The Colonel, acting as banker, dealt out to each player a thousand dollars' worth of chips, and each gave him his I.O.U. for the amount. "Let's see who deals." he continued, dealing a card to each player. "Ah! a king: I deal. Well," the deck of cards falling together between his long fingers, "well, gentlemen, everybody come in and look pleasant!" Another moment and each chipped in his ante, and the cards began flying around.

"Now I can continue my story," Colonel Andrews went on, draining a tall tumbler of champagne, and looking at Morgan with a glance of approbation. He was keen enough to have caught the stranger's refutation of Jervais' remark, and liked his bold stroke.
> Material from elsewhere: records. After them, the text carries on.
(** * Signaling client of the video-call application

    A shallow embedding of the browser client
    ([frontend/src/components/VideoCall.js], [frontend/src/utils/api.js]):
    the peer-negotiation handlers, the reconnection controller, screen
    sharing, teardown and the room lookup.

    The component keeps its state in React refs and state cells and in
    objects owned by the browser (tracks, peer connections, sockets,
    timers).  Those objects are shared and mutated in place, so they live
    in stores indexed by allocation order, and the refs hold indices.
    Every handler is a function on that state.  An [async] handler is run
    to completion: its awaited browser calls are answered by an oracle
    ([Engine]) or by an explicit outcome argument. *)

From stdpp Require Import gmap strings list fin_maps pretty.
From Stdlib Require Import ZArith.

Open Scope Z_scope.

(** ** JavaScript values used by the handlers *)

(** An identity read from a message is a string or [undefined]. *)
Definition truthy (v : option string) : bool :=
  match v with
  | Some s => negb (String.eqb s "")
  | None => false
  end.

(** [a || b] on such values. *)
Definition jsOr (a b : option string) : option string :=
  if truthy a then a else b.

(** [hay.includes(needle)] *)
Fixpoint includes (needle hay : string) : bool :=
  String.prefix needle hay ||
  match hay with
  | EmptyString => false
  | String _ rest => includes needle rest
  end.

(** ** Signaling messages *)

(** The payload object of a message, with the fields the client reads or
    writes.  A field that is absent reads as [undefined] ([None]). *)
Record DataObj := mkData {
  d_sdp : option string;
  d_type : option string;
  d_candidate : option string;
  d_sdpMLineIndex : option Z;
  d_sdpMid : option string;
  d_participants : option (list string);
  d_user_id : option string;
  d_emoji : option string;
  d_muted : option bool;
  d_message : option string
}.

Inductive JsData :=
  | DUndefined
  | DString (s : string)
  | DObject (o : DataObj).

(** The envelope [{type, room_id, sender_id?, user_id?, data?}]. *)
Record Message := mkMessage {
  type : string;
  room_id : option string;
  sender_id : option string;
  user_id : option string;
  data : JsData
}.

(** [data?.field] *)
Definition optField {A} (f : DataObj -> option A) (d : JsData) : option A :=
  match d with
  | DObject o => f o
  | _ => None
  end.

(** ** Objects owned by the browser *)

Inductive TrackKind := Audio | Video.
Inductive TrackSource := Camera | Microphone | Display.

(** A [MediaStreamTrack].  [ended] is its [readyState === 'ended'];
    [hasOnEnded] tells whether the screen-share [onended] handler is
    installed on it. *)
Record Track := mkTrack {
  kind : TrackKind;
  source : TrackSource;
  ended : bool;
  hasOnEnded : bool
}.

Record SessionDescription := mkDesc {
  sd_sdp : option string;
  sd_type : option string
}.

Record IceCandidate := mkIce {
  candidate : option string;
  sdpMLineIndex : option Z;
  sdpMid : option string
}.

(** An [RTCPeerConnection]: the identity its handlers were created for,
    the track of each of its senders (an index into the track store), the
    descriptions set so far, the candidates it accepted, and whether
    [close()] was called. *)
Record PeerConnection := mkPc {
  pcUser : option string;
  senders : list (option nat);
  localDescription : option SessionDescription;
  remoteDescription : option SessionDescription;
  iceCandidates : list IceCandidate;
  pcClosed : bool
}.

Inductive ReadyState := CONNECTING | OPEN | CLOSING | CLOSED.

(** A [WebSocket]: the url suffix (the room), its ready state, the
    [userId] property the client stores on it, and the frames sent. *)
Record WebSocket := mkWs {
  wsRoom : string;
  readyState : ReadyState;
  userId : option string;
  sent : list Message
}.

(** The texts passed to [setError]. *)
Inductive UiError :=
  | ErrMediaAccess (message : string)
  | ErrRoomIdMissing
  | ErrRoomDoesNotExist (room : string)
  | ErrConnectFailed
  | ErrInitFailed (message : string).

#[global] Instance TrackKind_eq_dec : EqDecision TrackKind.
Proof. solve_decision. Defined.
#[global] Instance ReadyState_eq_dec : EqDecision ReadyState.
Proof. solve_decision. Defined.

(** ** The state of one mounted [VideoCall] component *)

Record State := mkState {
  (* browser objects *)
  tracks : list Track;
  pcs : list PeerConnection;
  sockets : list WebSocket;
  timers : gmap positive Z;        (* pending reconnection timeouts: id to delay *)
  nextTimerId : positive;
  (* refs and effect-local variables *)
  wsRef : option nat;
  peersRef : gmap (option string) nat;
  localStreamRef : option (list nat);
  reconnectTimeoutRef : option positive;
  reconnectAttemptsRef : Z;
  isMounted : bool;
  initialized : bool;
  (* React state *)
  isConnected : bool;
  isLoading : bool;
  isScreenSharing : bool;
  showScreenShareWarning : bool;
  error : option UiError;
  remoteStreams : gmap (option string) (list nat);
  remoteMuteStatus : gmap (option string) bool;
  remoteUsernames : gmap (option string) string;
  floatingEmojis : list string;
  alerts : list string
}.

Definition set_tracks (v : list Track) (s : State) : State :=
  {| tracks := v; pcs := pcs s; sockets := sockets s; timers := timers s; nextTimerId :=
     nextTimerId s; wsRef := wsRef s; peersRef := peersRef s; localStreamRef :=
     localStreamRef s; reconnectTimeoutRef := reconnectTimeoutRef s;
     reconnectAttemptsRef := reconnectAttemptsRef s; isMounted := isMounted s;
     initialized := initialized s; isConnected := isConnected s; isLoading := isLoading
     s; isScreenSharing := isScreenSharing s; showScreenShareWarning :=
     showScreenShareWarning s; error := error s; remoteStreams := remoteStreams s;
     remoteMuteStatus := remoteMuteStatus s; remoteUsernames := remoteUsernames s;
     floatingEmojis := floatingEmojis s; alerts := alerts s |}.

Definition set_pcs (v : list PeerConnection) (s : State) : State :=
  {| tracks := tracks s; pcs := v; sockets := sockets s; timers := timers s; nextTimerId
     := nextTimerId s; wsRef := wsRef s; peersRef := peersRef s; localStreamRef :=
     localStreamRef s; reconnectTimeoutRef := reconnectTimeoutRef s;
     reconnectAttemptsRef := reconnectAttemptsRef s; isMounted := isMounted s;
     initialized := initialized s; isConnected := isConnected s; isLoading := isLoading
     s; isScreenSharing := isScreenSharing s; showScreenShareWarning :=
     showScreenShareWarning s; error := error s; remoteStreams := remoteStreams s;
     remoteMuteStatus := remoteMuteStatus s; remoteUsernames := remoteUsernames s;
     floatingEmojis := floatingEmojis s; alerts := alerts s |}.

Definition set_sockets (v : list WebSocket) (s : State) : State :=
  {| tracks := tracks s; pcs := pcs s; sockets := v; timers := timers s; nextTimerId :=
     nextTimerId s; wsRef := wsRef s; peersRef := peersRef s; localStreamRef :=
     localStreamRef s; reconnectTimeoutRef := reconnectTimeoutRef s;
     reconnectAttemptsRef := reconnectAttemptsRef s; isMounted := isMounted s;
     initialized := initialized s; isConnected := isConnected s; isLoading := isLoading
     s; isScreenSharing := isScreenSharing s; showScreenShareWarning :=
     showScreenShareWarning s; error := error s; remoteStreams := remoteStreams s;
     remoteMuteStatus := remoteMuteStatus s; remoteUsernames := remoteUsernames s;
     floatingEmojis := floatingEmojis s; alerts := alerts s |}.

Definition set_timers (v : gmap positive Z) (s : State) : State :=
  {| tracks := tracks s; pcs := pcs s; sockets := sockets s; timers := v; nextTimerId :=
     nextTimerId s; wsRef := wsRef s; peersRef := peersRef s; localStreamRef :=
     localStreamRef s; reconnectTimeoutRef := reconnectTimeoutRef s;
     reconnectAttemptsRef := reconnectAttemptsRef s; isMounted := isMounted s;
     initialized := initialized s; isConnected := isConnected s; isLoading := isLoading
     s; isScreenSharing := isScreenSharing s; showScreenShareWarning :=
     showScreenShareWarning s; error := error s; remoteStreams := remoteStreams s;
     remoteMuteStatus := remoteMuteStatus s; remoteUsernames := remoteUsernames s;
     floatingEmojis := floatingEmojis s; alerts := alerts s |}.

Definition set_nextTimerId (v : positive) (s : State) : State :=
  {| tracks := tracks s; pcs := pcs s; sockets := sockets s; timers := timers s;
     nextTimerId := v; wsRef := wsRef s; peersRef := peersRef s; localStreamRef :=
     localStreamRef s; reconnectTimeoutRef := reconnectTimeoutRef s;
     reconnectAttemptsRef := reconnectAttemptsRef s; isMounted := isMounted s;
     initialized := initialized s; isConnected := isConnected s; isLoading := isLoading
     s; isScreenSharing := isScreenSharing s; showScreenShareWarning :=
     showScreenShareWarning s; error := error s; remoteStreams := remoteStreams s;
     remoteMuteStatus := remoteMuteStatus s; remoteUsernames := remoteUsernames s;
     floatingEmojis := floatingEmojis s; alerts := alerts s |}.

Definition set_wsRef (v : option nat) (s : State) : State :=
  {| tracks := tracks s; pcs := pcs s; sockets := sockets s; timers := timers s;
     nextTimerId := nextTimerId s; wsRef := v; peersRef := peersRef s; localStreamRef :=
     localStreamRef s; reconnectTimeoutRef := reconnectTimeoutRef s;
     reconnectAttemptsRef := reconnectAttemptsRef s; isMounted := isMounted s;
     initialized := initialized s; isConnected := isConnected s; isLoading := isLoading
     s; isScreenSharing := isScreenSharing s; showScreenShareWarning :=
     showScreenShareWarning s; error := error s; remoteStreams := remoteStreams s;
     remoteMuteStatus := remoteMuteStatus s; remoteUsernames := remoteUsernames s;
     floatingEmojis := floatingEmojis s; alerts := alerts s |}.

Definition set_peersRef (v : gmap (option string) nat) (s : State) : State :=
  {| tracks := tracks s; pcs := pcs s; sockets := sockets s; timers := timers s;
     nextTimerId := nextTimerId s; wsRef := wsRef s; peersRef := v; localStreamRef :=
     localStreamRef s; reconnectTimeoutRef := reconnectTimeoutRef s;
     reconnectAttemptsRef := reconnectAttemptsRef s; isMounted := isMounted s;
     initialized := initialized s; isConnected := isConnected s; isLoading := isLoading
     s; isScreenSharing := isScreenSharing s; showScreenShareWarning :=
     showScreenShareWarning s; error := error s; remoteStreams := remoteStreams s;
     remoteMuteStatus := remoteMuteStatus s; remoteUsernames := remoteUsernames s;
     floatingEmojis := floatingEmojis s; alerts := alerts s |}.

Definition set_localStreamRef (v : option (list nat)) (s : State) : State :=
  {| tracks := tracks s; pcs := pcs s; sockets := sockets s; timers := timers s;
     nextTimerId := nextTimerId s; wsRef := wsRef s; peersRef := peersRef s;
     localStreamRef := v; reconnectTimeoutRef := reconnectTimeoutRef s;
     reconnectAttemptsRef := reconnectAttemptsRef s; isMounted := isMounted s;
     initialized := initialized s; isConnected := isConnected s; isLoading := isLoading
     s; isScreenSharing := isScreenSharing s; showScreenShareWarning :=
     showScreenShareWarning s; error := error s; remoteStreams := remoteStreams s;
     remoteMuteStatus := remoteMuteStatus s; remoteUsernames := remoteUsernames s;
     floatingEmojis := floatingEmojis s; alerts := alerts s |}.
"Yes—I'm anxious to hear it. You said it was a Royal Flush?"

"That is what it is about. Ever hold one?"

"No, I've never been so lucky as that," Morgan answered, picking up his cards. "It's worth living for, though, I expect."

"Well—I reckon. Yes, sir, he believed it would come to him some day, and..." The Colonel became silent suddenly, as he looked at his cards. All hands passed, and the deal went to Jervais.

"Yes, as I was saying, he knew it would come to him one of these days. He got it at last, too, and as luck would have it, the game was the biggest he had ever got mixed up in." The Colonel paused again when the cards had been dealt, and when Morancy opened with but Jervais staying, he continued: "And, bless your soul, when he actually did see that Royal family staring up at him, he had to tie his handkerchief around his neck to keep from yelling."